Childbirth is rightfully considered one of the great wonders of life. The complexity of it all, from the moment of conception (I guess even before that) to implantation, the tolerance to a growing foreign body, and the delivery process is nothing short of miraculous. Yet the impact of the pregnancy continues through adulthood. The transfer of maternal and fetal cells through the placenta leads to microchimerism in both individuals that can be long-lived. This microchimerism is thought to induce tolerance as well as possible autoimmune diseases. The postulated hyporesponsiveness from the fetomaternal chimerism is thought to arise from non-inherited maternal antigens (NIMAs) to which the fetus is exposed. This effect is most prominent in the influence of haplotypes in solid organ transplantation. In this setting, matching a pair of siblings to the inherited paternal haplotype and mismatching on the maternal side leads to a markedly better 10-year kidney graft survival rate. The hypothesis is that the modulation of the immune system of the recipient to NIMA during gestation could lead to a decrease in immune responses toward the NIMA.

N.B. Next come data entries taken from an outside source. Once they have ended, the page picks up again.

(** X12.  In the Document a parse returns every section, at any depth, has a
    level from 1 to 6, and below a section of level l the tree is at most
    6 - l sections deep: no tree is deeper than six sections. *)
Theorem levels_and_depth p now stem lines title :
  reachable p ->
  exists doc,
    parsed_by p now stem lines title = Some doc
    /\ forall root s,
         root ∈ Document.sections doc -> in_tree s root ->
         (1 <= Section.level s <= 6)%Z
         /\ (Z.of_nat (tree_depth s) <= 7 - Section.level s)%Z.
Proof.
  intros Hr. pose proof (reachable_levels p Hr) as Hl.
  apply reachable_ok in Hr.
  destruct (parsed_by_spec p now stem lines title Hr)
    as (d & doc & _ & Hd & Hok & _ & Hp & _ & _ & _ & _ & _ & Hsecs).
  exists doc. split; [done|]. intros root s Hroot Hin.
  apply (levels_ok_parse_lines now stem lines title) in Hl; [|done].
  apply list_elem_of_lookup in Hroot as [i Hi].
  destruct (Forall2_lookup_r _ _ _ _ _ Hsecs Hi) as (a & Ha & Hsnap).
  destruct (snapshot_in_tree _ _ _ _ _ Hsnap Hin) as (m & b & Hs).
  destruct (snapshot_root _ _ _ _ Hs) as (o & Ho & _ & _ & _ & Hlev & _).
  split; [rewrite Hlev; by eapply Hl|].
  pose proof (snapshot_depth _ (proj1 Hok) Hl _ _ _ Hs). lia.
Qed.

Lemma levels_and_depth_witness :
  exists doc,
    parsed_by init (py "now") (py "Doc")
      [py "####### Deep"; py "## A"; py "### B"] None = Some doc
    /\ forall root s,
         root ∈ Document.sections doc -> in_tree s root ->
         (1 <= Section.level s <= 6)%Z
         /\ (Z.of_nat (tree_depth s) <= 7 - Section.level s)%Z.
Proof.
  exact (levels_and_depth init (py "now") (py "Doc")
           [py "####### Deep"; py "## A"; py "### B"] None reachable_init).
Defined.

(** ** Sections and headings *)

Lemma fmap_alter_same {A B} (f : A -> B) (g : A -> A) i (l : list A) :
  (forall x, f (g x) = f x) -> f <$> alter g i l = f <$> l.
Proof.
  intros H. revert i. induction l as [|x l IH]; intros [|i]; simpl; try done.
  - by rewrite H.
  - f_equal. apply IH.
Qed.

Lemma flush_content_frames cc p :
  frame <$> heap (flush_content cc p) = frame <$> heap p.
Proof.
  unfold flush_content. destruct cc; [done|].
  destruct (current_section p); [|done]. simpl. by apply fmap_alter_same.
Qed.

Lemma entry_frames (h h' : heap_t) : frame <$> h = frame <$> h' -> entry <$> h = entry <$> h'.
Proof.
  intros H.
  assert (E : forall k : heap_t,
            entry <$> k = (fun f : str * str * Z * list addr =>
                            (f.1.1.2, f.1.2, f.1.1.1)) <$> (frame <$> k)).
  { intros k. rewrite <- list_fmap_compose. done. }
  by rewrite !E, H.
Qed.

Lemma _process_section_header_entries t l n p :
  entry <$> heap (_process_section_header t l n p)
  = (entry <$> heap p)
    ++ (if (l =? 1)%Z && negb (seen_document_title p) then []
        else
          let raw := strip (if truthy n then default [] n ++ py " " ++ t else t) in
          [(raw, l, _clean_section_name raw)]).
Proof.
  unfold _process_section_header.
  destruct (_ && _); [by rewrite app_nil_r|].
  set (o := Obj.mk _ _ _ _ _).
  assert (H : entry <$> (heap p ++ [o]) = (entry <$> heap p) ++ [entry o])
    by (by rewrite fmap_app).
  destruct (l =? 1)%Z; [done|]. simpl.
  destruct (find_parent _ _ _ _) as [i|]; [|done].
  destruct (_ !! i); [|done]. simpl. by rewrite fmap_alter_same.
Qed.

Lemma step_entries p cc raw :
  entry <$> heap (fst (step (p, cc) raw))
  = (entry <$> heap p)
    ++ match re_match SECTION_HEADER_PATTERN (rstrip raw) with
       | Some m =>
           if (length (default [] (group 1 m)) =? 1) && negb (seen_document_title p)
           then []
           else [(header_raw_name m, Z.of_nat (length (default [] (group 1 m))),
                  _clean_section_name (header_raw_name m))]
       | None => []
       end.
Proof.
  destruct (step_cases p raw) as [[m Hm]|[Ht|[Hb|(Hm & Ht & Hb)]]].
  - rewrite (step_header _ _ _ _ Hm), Hm. simpl.
    rewrite _process_section_header_entries, flush_content_seen.
    rewrite (entry_frames _ _ (flush_content_frames cc p)).
    f_equal.
    replace (Z.of_nat (length (default [] (group 1 m))) =? 1)%Z
      with (length (default [] (group 1 m)) =? 1); [done|].
    destruct (Z.eqb_spec (Z.of_nat (length (default [] (group 1 m)))) 1),
      (Nat.eqb_spec (length (default [] (group 1 m))) 1); try done; lia.
  - rewrite (step_table_line _ _ _ Ht), (table_line_not_header _ Ht), app_nil_r.
    destruct (nonempty cc && negb (is_in_table p)); simpl; [|done].
    apply entry_frames, flush_content_frames.
  - rewrite (step_blank_in_table _ _ _ Hb). simpl.
    apply andb_true_iff in Hb as [_ Hb].
    by rewrite (is_blank_not_header _ Hb), app_nil_r, _process_table_buffer_heap.
  - rewrite (step_text _ _ _ Hm Ht Hb), Hm, app_nil_r. simpl.
    by destruct (re_match REFERENCE_PATTERN _).
Qed.

Lemma foldl_entries lines p cc :
  entry <$> heap (fst (foldl step (p, cc) lines))
  = (entry <$> heap p) ++ headings (seen_document_title p) lines.
Proof.
  revert p cc. induction lines as [|raw lines IH]; intros p cc; simpl.
  - by rewrite app_nil_r.
  - pose proof (step_entries p cc raw) as Hs.
    pose proof (seen_step p cc raw) as Hseen.
    destruct (step (p, cc) raw) as [p1 cc1]. simpl in *.
    rewrite IH, Hs, Hseen, <- app_assoc. f_equal.
    unfold is_title_line.
    destruct (re_match SECTION_HEADER_PATTERN (rstrip raw)) as [m|] eqn:Hm.
    + rewrite (header_level_match _ _ Hm).
      destruct (length (default [] (group 1 m))) as [|[|k]] eqn:El; simpl.
      * by rewrite orb_false_r.
      * destruct (seen_document_title p); simpl; done.
      * by rewrite orb_false_r.
    + unfold header_level. rewrite Hm. simpl. by rewrite orb_false_r.
Qed.

Lemma parse_lines_entries now stem lines title p :
  entry <$> heap (fst (parse_lines now stem lines title p))
  = (entry <$> heap p) ++ headings (seen_document_title p) lines.
Proof.
  rewrite parse_lines_after. unfold _finalize_parsing. simpl.
  assert (H : forall q, entry <$> heap (if is_in_table q && nonempty (table_buffer q)
                                       then _process_table_buffer [] q else q)
                        = entry <$> heap q).
  { intros q. destruct (_ && _); [by rewrite _process_table_buffer_heap|done]. }
  rewrite H, (entry_frames _ _ (flush_content_frames _ _)).
  unfold after_lines. by rewrite foldl_entries.
Qed.

(** X13.  The Section objects a parse creates are, in order, those of the
    headings of the file, each with the level, the raw name and the cleaned
    name of its heading; only the first level-1 heading met by a parser
    that has met none before gives no Section.  Objects that existed before
    keep their place.  A file that does not exist creates none. *)
Theorem sections_are_the_headings now stem file title p :
  entry <$> heap (fst (parse_file now stem file title p))
  = (entry <$> heap p)
    ++ match file with
       | Some lines => headings (seen_document_title p) lines
       | None => []
       end.
Proof.
  destruct file as [lines|]; simpl; [apply parse_lines_entries|].
  by rewrite app_nil_r.
Qed.

(** ** The outline *)

Lemma outline_parent_ext h h' a c :
  (forall x, level_at h' x = level_at h x) ->
  outline_parent h' a c <-> outline_parent h a c.
Proof.
  intros E. unfold outline_parent.
  split; intros (H1 & H2 & H3); (split; [done|]);
    (split; [by rewrite ?E in *|]); intros b Hb; specialize (H3 b Hb);
    by rewrite ?E in *.
Qed.

Lemma visible_ext h h' a :
  length h' = length h -> (forall x, level_at h' x = level_at h x) ->
  visible h' a <-> visible h a.
Proof.
  intros El E. unfold visible. rewrite El.
  split; intros (H1 & H2); (split; [done|]); intros b Hb;
    specialize (H2 b Hb); by rewrite ?E in *.
Qed.

Lemma outline_parent_old h o a c :
  c < length h -> outline_parent (h ++ [o]) a c <-> outline_parent h a c.
Proof.
  intros Hc. unfold outline_parent.
  split; intros (H1 & H2 & H3); (split; [done|]).
  - rewrite !level_at_app_l in H2 by lia. split; [done|].
    intros b Hb. specialize (H3 b Hb). by rewrite !level_at_app_l in H3 by lia.
  - rewrite !level_at_app_l by lia. split; [done|].
    intros b Hb. specialize (H3 b Hb). by rewrite !level_at_app_l by lia.
Qed.

Lemma visible_app h o a :
  a < length h ->
  visible (h ++ [o]) a <-> visible h a /\ (level_at h a < Obj.level o)%Z.
Proof.
  intros Ha. unfold visible. rewrite length_app. simpl. split.
  - intros (_ & H). split; [split; [done|]|].
    + intros b Hb. specialize (H b). rewrite !level_at_app_l in H by lia.
      apply H. lia.
    + specialize (H (length h)).
      rewrite level_at_app_l, level_at_new in H by lia. apply H. lia.
  - intros ((_ & H) & Hl). split; [lia|]. intros b Hb.
    rewrite level_at_app_l by lia.
    destruct (decide (b = length h)) as [->|Hne].
    + by rewrite level_at_new.
    + rewrite level_at_app_l by lia. apply H. lia.
Qed.

Lemma visible_new h o : visible (h ++ [o]) (length h).
Proof. split; [rewrite length_app; simpl; lia|]. rewrite length_app. simpl. lia. Qed.

Lemma parent_of_new_visible h o a :
  outline_parent (h ++ [o]) a (length h) ->
  visible h a /\ (level_at h a < Obj.level o)%Z.
Proof.
  intros (H1 & H2 & H3). rewrite level_at_new in H2, H3.
  rewrite level_at_app_l in H2 by lia. split; [|done].
  split; [lia|]. intros b Hb. specialize (H3 b Hb).
  rewrite level_at_app_l in H3 by lia. lia.
Qed.

Lemma outline_parent_unique h a a' c :
  outline_parent h a c -> outline_parent h a' c -> a = a'.
Proof.
  intros (H1 & H2 & H3) (H1' & H2' & H3').
  destruct (lt_eq_lt_dec a a') as [[Hlt|]|Hlt]; [|done|].
  - specialize (H3 a'). lia.
  - specialize (H3' a). lia.
Qed.

Lemma edge_alloc h o a x :
  Obj.subsections o = [] -> edge (h ++ [o]) a x <-> edge h a x.
Proof.
  intros Ho. split; intros (o' & Hl & Hx).
  - apply lookup_app_Some in Hl as [Hl|[_ Hl]]; [by exists o'|].
    apply list_lookup_singleton_Some in Hl as [_ <-].
    rewrite Ho in Hx. by apply elem_of_nil in Hx.
  - exists o'. split; [|done]. by apply lookup_app_l_Some.
Qed.

Lemma edge_add_subsection h q c a x :
  q < length h ->
  edge (alter (Obj.add_subsection c) q h) a x <-> edge h a x \/ (a = q /\ x = c).
Proof.
  intros Hq. destruct (lookup_lt_is_Some_2 h q Hq) as [oq Hoq].
  unfold edge. destruct (decide (a = q)) as [->|Hne].
  - rewrite list_lookup_alter_eq, Hoq. simpl. split.
    + intros (o' & [= <-] & Hx). simpl in Hx.
      apply elem_of_app in Hx as [Hx|Hx]; [left; by exists oq|].
      right. apply list_elem_of_singleton in Hx. done.
    + intros [(o' & [= <-] & Hx)|[_ ->]]; eexists; (split; [done|]); simpl;
        apply elem_of_app; [by left|right; by apply list_elem_of_singleton].
  - rewrite list_lookup_alter_ne by done. split; [by left|].
    intros [H|[? _]]; done.
Qed.

Lemma edge_alter_same f q h a x :
  (forall o, Obj.subsections (f o) = Obj.subsections o) ->
  edge (alter f q h) a x <-> edge h a x.
Proof.
  intros Hf. unfold edge. destruct (decide (a = q)) as [->|Hne].
  - rewrite list_lookup_alter_eq. destruct (h !! q) as [oq|]; simpl.
    + split; intros (o' & [= <-] & Hx); eexists; (split; [done|]);
        by rewrite ?Hf in *.
    + split; intros (o' & ? & _); done.
  - by rewrite list_lookup_alter_ne by done.
Qed.

Lemma find_parent_None h stack level n :
  find_parent h stack level n = None ->
  forall i a, i < n -> stack !! i = Some a -> ~ (level_at h a < level)%Z.
Proof.
  induction n as [|n IH]; simpl; intros Hf i a Hi Ha; [lia|].
  destruct (stack !! n) as [b|] eqn:Hb.
  - destruct (level_at h b <? level)%Z eqn:E; [done|].
    destruct (decide (i = n)) as [->|Hne].
    + simplify_eq. apply Z.ltb_ge in E. lia.
    + apply (IH Hf i a); [lia|done].
  - destruct (decide (i = n)) as [->|Hne]; [congruence|].
    apply (IH Hf i a); [lia|done].
Qed.

Lemma find_parent_last h stack level n i :
  find_parent h stack level n = Some i ->
  forall j b, i < j < n -> stack !! j = Some b -> ~ (level_at h b < level)%Z.
Proof.
  induction n as [|n IH]; simpl; intros Hf j b Hj Hb; [lia|].
  destruct (stack !! n) as [b'|] eqn:Hb'.
  - destruct (level_at h b' <? level)%Z eqn:E.
    + injection Hf as <-. lia.
    + destruct (decide (j = n)) as [->|Hne].
      * simplify_eq. apply Z.ltb_ge in E. lia.
      * apply (IH Hf j b); [lia|done].
  - destruct (decide (j = n)) as [->|Hne]; [congruence|].
    apply (IH Hf j b); [lia|done].
Qed.

(** Changes that keep levels, subsection lists, stack and sections keep
    the outline. *)
Lemma outline_ok_ext n0 p q :
  length (heap q) = length (heap p) ->
  (forall a, level_at (heap q) a = level_at (heap p) a) ->
  (forall a x, edge (heap q) a x <-> edge (heap p) a x) ->
  levels_ok (heap q) ->
  section_stack q = section_stack p -> sections_of q = sections_of p ->
  is_Some (document q) ->
  outline_ok n0 p -> outline_ok n0 q.
Proof.
  intros El Elev Eedge Hl Es Ed Hdoc (_ & Hn & (_ & Hsort & Hvis & Hpar) & Hroot).
  split; [done|]. split; [lia|]. split; [split; [done|split; [|split]]|].
  - by rewrite Es.
  - intros a. by rewrite Es, Hvis, (visible_ext (heap p) (heap q)).
  - intros a c Hc. rewrite El in Hc.
    by rewrite (outline_parent_ext (heap p) (heap q)), Eedge, Hpar.
  - intros c. rewrite Ed, Hroot, El. split; intros [? H]; (split; [done|]);
      intros a; specialize (H a);
      by rewrite (outline_parent_ext (heap p) (heap q)) in *.
Qed.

The manuscript by Stern, et al. extends this observation to haploidentical stem cell transplantation. They postulate that this microchimerism found in the mother and child could influence the outcome of the procedure. This is different from NIMA described above for solid organs, as the mother is the haploidentical donor, and, therefore, the child carries the IMA. They analyzed, retrospectively, 118 young patients who received highly T-cell-depleted haploidentical grafts following an ablative regimen. Patients receiving grafts from their mothers had a more favorable risk profile. They found that there was an improved event-free survival (50.6% +/- 7.6% vs. 11.1% +/- 4.2%) in favor of those patients who received transplants from the mother rather than the father. Overall survival was also improved for these patients, regardless of the type of leukemia or gender of the recipient, and most pronounced in those patients treated in remission. The improved outcome was a result of lower relapse rate and treatment-related mortality. The incidence of engraftment was not affected, and the incidence of grade II-IV acute graft-versus-host disease (GVHD) was lower in the recipients of maternal donors but did not achieve statistical significance (p=0.09). There was a strong effect on survival, especially after the first six months if there was killer inhibitory receptor (KIR) ligand mismatch. Of note, there was not a similar effect from female haplotype mismatched sibling donors, suggesting again that this effect is different from NIMA observations in solid organ transplantation.
In Brief
These are interesting observations that should be validated in a prospective manner. Since the survival advantage was irrespective of gender, simple minor histocompatibility difference related to H-Y antigen is unlikely. Possible explanations for the improved outcomes could be secondary to maternal memory T cells against paternal antigens leading to better graft-versus-leukemia effect (GVL), although, presumably, this should lead to more GVHD as well. Alternatively, the memory could be tolerance to paternal antigens, which were expressed on the fetus, leading to less GVL and GVHD. One possibility is natural killer (NK) memory cells. NK alloreactivity has been well described by this group of investigators, and this study confirms its importance. When restricted to diseases that are sensitive to NK alloreactivity (AML and pediatric ALL), NK alloreactivity had a stronger impact than maternal donors. In diseases thought to be resistant to NK alloreactivity, maternal donors had a stronger impact, suggesting perhaps other differences which are not yet well understood.
In summary, more work is necessary to understand this discrepancy between maternal and paternal donors, but this study presents exciting new data that may allow yet another step in the selection of optimal donors in haploidentical hematopoietic transplantation.
Competing Interests
Dr. Chao indicated no relevant conflicts of interest.